Complete script I used for ease of reproducing:

from torch import tensor, zeros
from time import time

start = time()
x = tensor([1.0], requires_grad=True)
y = [zeros(1) for _ in range(100)]
y[0] += x**2
for i in range(1, len(y)):
    y[i] += y[i - 1] ** 2
y[-1].backward()
end = time() - start
print("real y grads in {:.4f}s".format(end), x.grad)

# now get iterative grads
start = time()
x = tensor([1.0], requires_grad=True)
y = [zeros(1) for _ in range(100)]
y[0] += x**2
y[0].backward(retain_graph=True)
for i in range(1, len(y)):
    # y[i - 1].retain_grad()  # makes this retain the gradients
    y[i] += y[i - 1] ** 2
    x.grad.zero_()  # introduces extra compute but makes gradients correct
    y[i].backward(retain_graph=True)
end = time() - start
print("y grads in {:.4f}s".format(end), x.grad)
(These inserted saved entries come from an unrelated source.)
Lemma live_sum_delete f c x m :
  m !! c = Some x → live_sum f m = f x + live_sum f (delete c m).
Proof.
  intros H. rewrite <- (insert_delete_id m c x H) at 1.
  apply live_sum_insert, lookup_delete_eq.
Qed.

Lemma live_sum_alter f (g : connCounts → connCounts) c x m :
  m !! c = Some x → live_sum f (alter g c m) = live_sum f m - f x + f (g x).
Proof.
  intros H. rewrite (live_sum_delete f c (g x) (alter g c m)).
  2: by rewrite lookup_alter_eq, H.
  rewrite delete_alter_eq, (live_sum_delete f c x m H). lia.
Qed.

Lemma u64_add_l a b : u64 (u64 a + b) = u64 (a + b).
Proof. unfold u64. apply Z.add_mod_idemp_l. by compute. Qed.
Lemma u64_add_r a b : u64 (a + u64 b) = u64 (a + b).
Proof. unfold u64. apply Z.add_mod_idemp_r. by compute. Qed.
Lemma i64_add_l a b : i64 (i64 a + b) = i64 (a + b).
Proof.
  unfold i64. f_equal. replace ((a + two63) mod two64 - two63 + b + two63)
    with ((a + two63) mod two64 + b) by lia.
  rewrite Z.add_mod_idemp_l by (by compute). f_equal. lia.
Qed.

(** [Stats] sums modulo [2^64], in whatever order the map is ranged over. *)
Lemma fold_live f base (m : live_map) :
  base = u64 base →
  map_fold (λ _ cc acc, u64 (acc + f cc)) base m = u64 (base + live_sum f m).
Proof.
  intros Hb. rewrite map_fold_foldr. unfold live_sum.
  induction (map_to_list m) as [|[c x] l IH]; simpl; [by rewrite Z.add_0_r|].
  rewrite IH, u64_add_l. f_equal. lia.
Qed.

(** ** The invariant of a lane *)

Definition count (P : handoff → bool) (l : list handoff) : Z := zlen (filter (λ h, P h = true) l).
Definition is_reject (h : handoff) : bool :=
  match h_res h with Err (EReject _) => true | _ => false end.
Definition is_failure (h : handoff) : bool :=
  match h_res h with Err (EMsg _) => true | _ => false end.
Definition handed_bytes (l : list handoff) : Z := foldr (λ h acc, zlen (h_obj h) + acc) 0 l.

Lemma count_snoc P l h : count P (l ++ [h]) = count P l + (if P h then 1 else 0).
Proof.
  unfold count. rewrite filter_app, length_app. destruct (P h) eqn:E.
  - rewrite filter_cons_True by done. simpl. lia.
  - rewrite filter_cons_False by (by rewrite E). simpl. lia.
Qed.

Lemma handed_bytes_snoc l h : handed_bytes (l ++ [h]) = handed_bytes l + zlen (h_obj h).
Proof. unfold handed_bytes. induction l; simpl; lia. Qed.

Record lane_inv {G} (cfg : Config) (s : state G) : Prop := {
  li_live : ∀ c, live s !! c = None ↔ conns s !! c = None;
  li_slab : ∀ c k, conns s !! c = Some k → view_ok (heap s) (slab_of k);
  li_norm : Objects (counts s) = u64 (Objects (counts s)) ∧ Bytes (counts s) = u64 (Bytes (counts s));
  li_objects : u64 (Objects (counts s) + live_sum objects (live s)) = u64 (zlen (handed s));
  li_bytes : u64 (Bytes (counts s) + live_sum bytes (live s)) = u64 (handed_bytes (handed s));
  li_errors : Errors (counts s) = u64 (count is_failure (handed s));
  li_rejected : Rejected (counts s) = u64 (count is_reject (handed s));
  li_active : Active (counts s) = i64 (Z.of_nat (size (conns s)));
  li_max : 0 < MaxObject cfg → Forall (λ h, zlen (h_obj h) ≤ MaxObject cfg) (handed s)
}.

Section invariant.
Context {G : Type} `{Session G}.
Variable cfg : Config.

Lemma finish_inv c s s' :
  lane_inv cfg s → is_Some (conns s !! c) → finish c s = Some s' → lane_inv cfg s'.
Proof.
  intros [Hl Hs Hn Ho Hb He Hr Ha Hm] [k Hk]. unfold finish, retireLive.
  destruct (live s !! c) as [cc|] eqn:Ec; [|apply Hl in Ec; congruence].
  destruct (Flush c (shared s)) as [[r g]|]; [|done]. intros [= <-].
  split; cbn; try done.
  - intros c'. destruct (decide (c' = c)) as [->|Hne].
    + by rewrite !lookup_delete_eq.
    + by rewrite !lookup_delete_ne.
  - intros c' k' [_ Hk']%lookup_delete_Some. by eapply Hs.
  - unfold u64. by rewrite !Z.mod_mod.
  - rewrite u64_add_l, <- Z.add_assoc, <- (live_sum_delete objects c cc) by done. done.
  - rewrite u64_add_l, <- Z.add_assoc, <- (live_sum_delete bytes c cc) by done. done.
  - rewrite Ha, i64_add_l. f_equal. rewrite <- (insert_delete_id (conns s) c k Hk) at 1.
    rewrite map_size_insert_None by apply lookup_delete_eq. lia.
Qed.

Lemma with_counts_dropped_inv (s : state G) : lane_inv cfg s → lane_inv cfg (with_counts add_dropped s).
Proof. intros [???????? ?]. by split. Qed.

Lemma on_error_inv c k e (s s' : state G) :
  lane_inv cfg s → conns s !! c = Some k → on_error c k e s = Some s' → lane_inv cfg s'.
Proof.
  unfold on_error. intros Hi Hk. destruct (classify _ _ _); apply finish_inv; eauto.
  by apply with_counts_dropped_inv.
Qed.

(** What the object branch does to the slab: the bytes handed on are the bytes
    read, and every connection's slab stays usable. *)
Definition owned (c : nat) (k : conn) (spare : Z) (obj : list byte) (s : state G)
    : list byte * gslice * memory :=
  if Owned cfg then
    let '(v, o, m) := slab.own spare obj (slab_of k) (heap s) in (read v m, o, m)
  else (obj, slab_of k, heap s).

Lemma owned_same c k spare obj s obj' o m :
  view_ok (heap s) (slab_of k) → owned c k spare obj s = (obj', o, m) →
  obj' = obj ∧ view_ok m o ∧ (next_array (heap s) ≤ next_array m)%nat.
Proof.
  unfold owned. intros Hk. destruct (Owned cfg); [|by intros [= <- <- <-]].
  pose proof (own_ok spare obj (slab_of k) (heap s) Hk) as Ho.
  destruct (slab.own _ _ _ _) as [[v o1] m1]. destruct Ho as (_ & ? & ? & ? & _).
  by intros [= <- <- <-].
Qed.

(** The books after an object is handed on. *)
Lemma handed_on_inv c k cc now obj r o m (g : G) (s : state G) :
  lane_inv cfg s → conns s !! c = Some k → live s !! c = Some cc →
  view_ok m o → (next_array (heap s) ≤ next_array m)%nat →
  (0 < MaxObject cfg → zlen obj ≤ MaxObject cfg) →
  lane_inv cfg (mkState (count_result r (counts s))
    (alter (λ cc, mkCC (u64 (objects cc + 1)) (u64 (bytes cc + u64 (zlen obj)))) c (live s))
    (<[c := mkConn (u64 (onConn k + 1)) o false]> (conns s)) m (cancelled s) g
    (handed s ++ [mkHand c now obj r])).
Proof.
  intros [Hl Hs Hn Ho Hb He Hr Ha Hm] Hk Hc Hom Hnx Hmax.
  assert (∀ k, Objects (count_result r k) = Objects k ∧ Bytes (count_result r k) = Bytes k ∧
    Active (count_result r k) = Active k) as Hk'.
  { intros k'. by destruct r as [|[]|]. }
  destruct (Hk' (counts s)) as (E1 & E2 & E3). clear Hk'.
  split; cbn [live conns heap counts handed]; rewrite ?E1, ?E2, ?E3; [| |done|..].
  - intros c'. destruct (decide (c' = c)) as [->|Hne].
    + by rewrite lookup_alter_eq, Hc, lookup_insert_eq.
    + by rewrite lookup_alter_ne, lookup_insert_ne.
  - intros c' k' [[_ <-]|[_ Hk']]%lookup_insert_Some; [done|].
    eapply view_ok_mono; [exact Hnx|]. by eapply Hs.
  - rewrite (live_sum_alter _ _ c cc) by done. cbn [objects].
    rewrite length_app. cbn [length]. rewrite Nat2Z.inj_add, <- (u64_add_l (zlen (handed s))), <- Ho.
    rewrite Z.add_assoc, u64_add_r, u64_add_l. f_equal. lia.
  - rewrite (live_sum_alter _ _ c cc) by done. cbn [bytes].
    rewrite handed_bytes_snoc, <- (u64_add_l (handed_bytes _)), <- Hb.
    rewrite Z.add_assoc, u64_add_r, u64_add_l, Z.add_assoc, u64_add_r. f_equal. cbn [h_obj]. lia.
  - rewrite count_snoc. destruct r as [|[]|]; cbn; rewrite ?He, ?u64_add_l, ?Z.add_0_r; done.
  - rewrite count_snoc. destruct r as [|[]|]; cbn; rewrite ?Hr, ?u64_add_l, ?Z.add_0_r; done.
  - rewrite map_size_insert_Some by eauto. done.
  - intros Hp. rewrite Forall_app, Forall_singleton. auto.
Qed.

Lemma on_object_inv c k now spare obj (s s' : state G) :
  lane_inv cfg s → conns s !! c = Some k → on_object cfg c k now spare obj s = Some s' →
  lane_inv cfg s'.
Proof.
  intros Hi Hk. unfold on_object.
  destruct ((0 <? MaxObject cfg) && (MaxObject cfg <? zlen obj)) eqn:Emax.
  { apply finish_inv; [by apply with_counts_dropped_inv|by eexists]. }
  destruct (if Owned cfg then _ else _) as [[obj' o] m] eqn:Eo.
  destruct (owned_same c k spare obj s obj' o m (li_slab _ _ Hi _ _ Hk) Eo) as (-> & Hom & Hnx).
  destruct (live s !! c) as [cc|] eqn:Ec; [|apply (li_live _ _ Hi) in Ec; congruence].
  assert (0 < MaxObject cfg → zlen obj ≤ MaxObject cfg) as Hmax by lia.
  destruct (Handle c now obj (shared s)) as [[r g]|]; [|done].
  pose proof (handed_on_inv c k cc now obj r o m g s Hi Hk Ec Hom Hnx Hmax) as Hgoal.
  destruct r as [u|e|]; [| |done]; intros [= <-]; exact Hgoal.
Qed.

Lemma event_inv ev (s s' : state G) :
  lane_inv cfg s → lane_step cfg ev s = Some s' → lane_inv cfg s'.
Proof.
  intros Hi. destruct ev as [c|c|c now spare obj|c e|c|]; cbn [lane_step].
  - destruct (conns s !! c) eqn:Ec; [done|]. intros [= <-].
    assert (live s !! c = None) as El by (by apply (li_live _ _ Hi)).
    destruct Hi as [Hl Hs Hn Ho Hb He Hr Ha Hm]. split; cbn; try done.
    + intros c'. unfold addLive. destruct (decide (c' = c)) as [->|Hne].
      * by rewrite !lookup_insert_eq.
      * by rewrite !lookup_insert_ne.
    + intros c' k' [[_ <-]|[_ Hk']]%lookup_insert_Some; [split; cbn; lia|by eapply Hs].
    + unfold addLive. rewrite live_sum_insert by done. done.
    + unfold addLive. rewrite live_sum_insert by done. done.
    + rewrite Ha, i64_add_l. f_equal. rewrite map_size_insert_None by done. lia.
  - destruct (conns s !! c) as [k|] eqn:Ek; [|done]. cbn. destruct (must_return _ _ _); [done|].
    destruct (Flush c (shared s)) as [[[u|e|] g]|]; [| |done|done].
    + intros [= <-]. destruct Hi as [Hl Hs Hn Ho Hb He Hr Ha Hm]. split; cbn; try done.
      * intros c'. rewrite Hl. destruct (decide (c' = c)) as [->|Hne].
        -- by rewrite lookup_insert_eq, Ek.
        -- by rewrite lookup_insert_ne.
      * intros c' k' [[_ <-]|[_ Hk']]%lookup_insert_Some; [exact (Hs _ _ Ek)|by eapply Hs].
      * rewrite map_size_insert_Some by eauto. done.
    + apply on_error_inv; [|done]. destruct Hi. by split.
  - destruct (conns s !! c) as [k|] eqn:Ek; [|done]. cbn. destruct (must_return _ _ _); [done|].
    by apply on_object_inv.
  - destruct (conns s !! c) as [k|] eqn:Ek; [|done]. cbn. destruct (must_return _ _ _); [done|].
    by apply on_error_inv.
  - destruct (conns s !! c) as [k|] eqn:Ek; [|done]. cbn. destruct (must_return _ _ _); [|done].
    apply finish_inv; eauto.
  - intros [= <-]. destruct Hi. by split.
Qed.

Lemma lane0_inv (g : G) : lane_inv cfg (lane0 g).
Proof. split; cbn; done. Qed.

Lemma reachable_inv g s : rtc (lstep cfg) (lane0 g) s → lane_inv cfg s.
Proof.
  intros Hr. revert s Hr. apply rtc_ind_r; [apply lane0_inv|].
  intros y z _ [ev s1 s2 E|s1 g' _] Hi; [by eapply event_inv|]. destruct Hi. by split.
Qed.

(** C26: The books of a lane are exact under every interleaving: with connections
    opening, sending, failing and closing in any order, [Stats] reports as
    objects and bytes what was handed to the handler (modulo [2^64], also for
    the connections already gone), as errors and refusals how often the
    handler failed and refused, and as active the open connections; and
    nothing above the object ceiling is ever handed on. *)
Theorem lane_stats_exact (g : G) (s : state G) :
  rtc (lstep cfg) (lane0 g) s →
  let st := Stats cfg (counts s) (live s) in
  st_Objects st = u64 (zlen (handed s)) ∧
  st_Bytes st = u64 (handed_bytes (handed s)) ∧
  st_Errors st = u64 (count is_failure (handed s)) ∧
  st_Rejected st = u64 (count is_reject (handed s)) ∧
  st_Active st = i64 (Z.of_nat (size (conns s))) ∧
  (0 < MaxObject cfg → Forall (λ h, zlen (h_obj h) ≤ MaxObject cfg) (handed s)).
Proof.
  intros [Hl Hs [Hn1 Hn2] Ho Hb He Hr Ha Hm]%reachable_inv. cbn.
  rewrite !fold_live by done. by split_and!.
Qed.
End invariant.

(** ** The transaction lane *)

Module tx_lane.
(** What the sessions of the transaction lane share: the transaction cache,
    each connection's run, the pipe, and, to follow them after the queue, the
    transactions the builders have taken from it. *)
Record tx_state : Type := mkTx {
  txs : generational.Generational; runs : gmap nat (list txpipe.job);
  pipe : txpipe.Pipe; taken : list txpipe.job
}.

Definition run_of (c : nat) (g : tx_state) : list txpipe.job := default [] (runs g !! c).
A dumb way do this is to manually chain the gradients together, if y_2 = fn(y_1) you could do dy_1 = torch.autograd.grad(fn, y_1, grad_output=(dy_2,))

Another way is to cache the outputs of operations that happen during the backward pass, I don’t think that is better though because (due to a bug) it probably breaks when you have inplace ops in backward formulas. It would also save a bunch of tensors unnecessarily.